Each person may reserve up to five tickets. Names for all attendees must be entered at registration. Tickets are non-transferable and may not be sold; duplicate names result in automatic cancellation, according to JPL. Children under 2 do not need a ticket. Anyone 18 or older must present government-issued photo identification at the gate.
Visitors may not bring bags, backpacks, hard-sided coolers, weapons, glass containers, alcohol, pets other than certified service animals, banners, signs, professional camera equipment with detachable telephoto lenses or drones, according to the press release. Small purses and diaper bags are permitted. Parking is free.
The event’s return coincides with a turbulent period for the lab. JPL’s workforce has been reduced by approximately 25 percent since December 2023, according to SpacePolicyOnline, through four rounds of layoffs driven by funding shortfalls. The most recent round, in October 2025, cut 550 employees, according to a JPL workforce update. In January 2025, the Eaton Fire forced JPL to close and evacuate, though the facility sustained no fire damage, SpaceNews reported. And in May 2026, NASA announced it would open JPL’s management contract to competitive bidding for the first time, according to a NASA press release. Caltech’s current contract runs through September 30, 2028; the university has said it intends to bid, according to LAist.

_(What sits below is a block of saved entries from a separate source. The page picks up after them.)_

(** X11: cleaning twice is cleaning once: when the second run lists the
    same units, it returns normally and leaves the state as the first run
    left it. *)
Theorem clean_twice (options : CommandOptions) (s : state) :
  conversion_plan (os (snd (clean_flatbuffers_binaries options s))) options
  = conversion_plan (os s) options ->
  clean_flatbuffers_binaries options (snd (clean_flatbuffers_binaries options s))
  = (Ok tt, snd (clean_flatbuffers_binaries options s)).
Proof.
  intros Hplan. rewrite (clean_as_plan options (snd _)), Hplan.
  apply clean_loop_idle. apply clean_leaves_no_target.
Qed.

(** X12: after clean every unit of the plan is stale: [needs_rebuild]
    answers [True] for its data file and for its schema against its target,
    whether or not these exist. *)
Theorem clean_makes_every_unit_stale (options : CommandOptions) (s : state)
    (schema json target : string) :
  In (schema, json, target) (conversion_plan (os s) options) ->
  needs_rebuild (os (snd (clean_flatbuffers_binaries options s))) json target
  = Ok true
  /\ needs_rebuild (os (snd (clean_flatbuffers_binaries options s))) schema target
     = Ok true.
Proof.
  intros Hu.
  pose proof (clean_leaves_no_target options s _ Hu) as Hgone.
  unfold unit_target in Hgone. cbn [fst snd] in Hgone.
  rewrite <- (plan_target _ _ _ _ _ Hu) in Hgone.
  unfold needs_rebuild. rewrite Hgone. split; reflexivity.
Qed.

(** X13: clean only removes: every entry of the file system it leaves was
    there before, unchanged, and the log of processes is as it was. *)
Theorem clean_only_removes (options : CommandOptions) (s : state) :
  spawned (snd (clean_flatbuffers_binaries options s)) = spawned s
  /\ forall p n,
       files (os (snd (clean_flatbuffers_binaries options s))) !! p = Some n ->
       files (os s) !! p = Some n.
Proof.
  rewrite clean_as_plan.
  destruct (clean_loop options (conversion_plan (os s) options) s)
    as (s' & -> & Hlog & _ & Hfiles).
  cbn [snd]. split; [exact Hlog|].
  intros p n. rewrite Hfiles.
  destruct (isfile (os s) p && existsb _ _); [discriminate|auto].
Qed.

End CleanMore.

Section CleanAtWork.

Lemma clean_twice_witness :
  clean_flatbuffers_binaries (H := Sample.host) Sample.options
    (snd (clean_flatbuffers_binaries (H := Sample.host) Sample.options
            (Sample.start Sample.built_project)))
  = (Ok tt,
     snd (clean_flatbuffers_binaries (H := Sample.host) Sample.options
            (Sample.start Sample.built_project))).
Proof.
  apply (clean_twice (H := Sample.host)). vm_compute. reflexivity.
Defined.

Lemma clean_makes_every_unit_stale_witness :
  needs_rebuild
    (os (snd (clean_flatbuffers_binaries (H := Sample.host) Sample.options
                (Sample.start Sample.built_project))))
    "proj/sounds/a.json" "out/sounds/a.amsound" = Ok true
  /\ needs_rebuild
       (os (snd (clean_flatbuffers_binaries (H := Sample.host) Sample.options
                   (Sample.start Sample.built_project))))
       "schemas/sound_definition.bfbs" "out/sounds/a.amsound" = Ok true.
Proof.
  apply (clean_makes_every_unit_stale (H := Sample.host)).
  vm_compute. left. reflexivity.
Defined.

Explore JPL takes place Saturday and Sunday, October 10–11, 2026, from 9:30 a.m. to 4:00 p.m. PDT each day at NASA’s Jet Propulsion Laboratory, 4800 Oak Grove Drive. Admission and parking are free, but timed-entry tickets are required and must be reserved in advance at jpl.nasa.gov/explore-jpl
The lab was founded 90 years ago this October in the Arroyo Seco, when a group of Caltech researchers fired a rocket motor in a dry riverbed not far from where spacecraft are assembled today.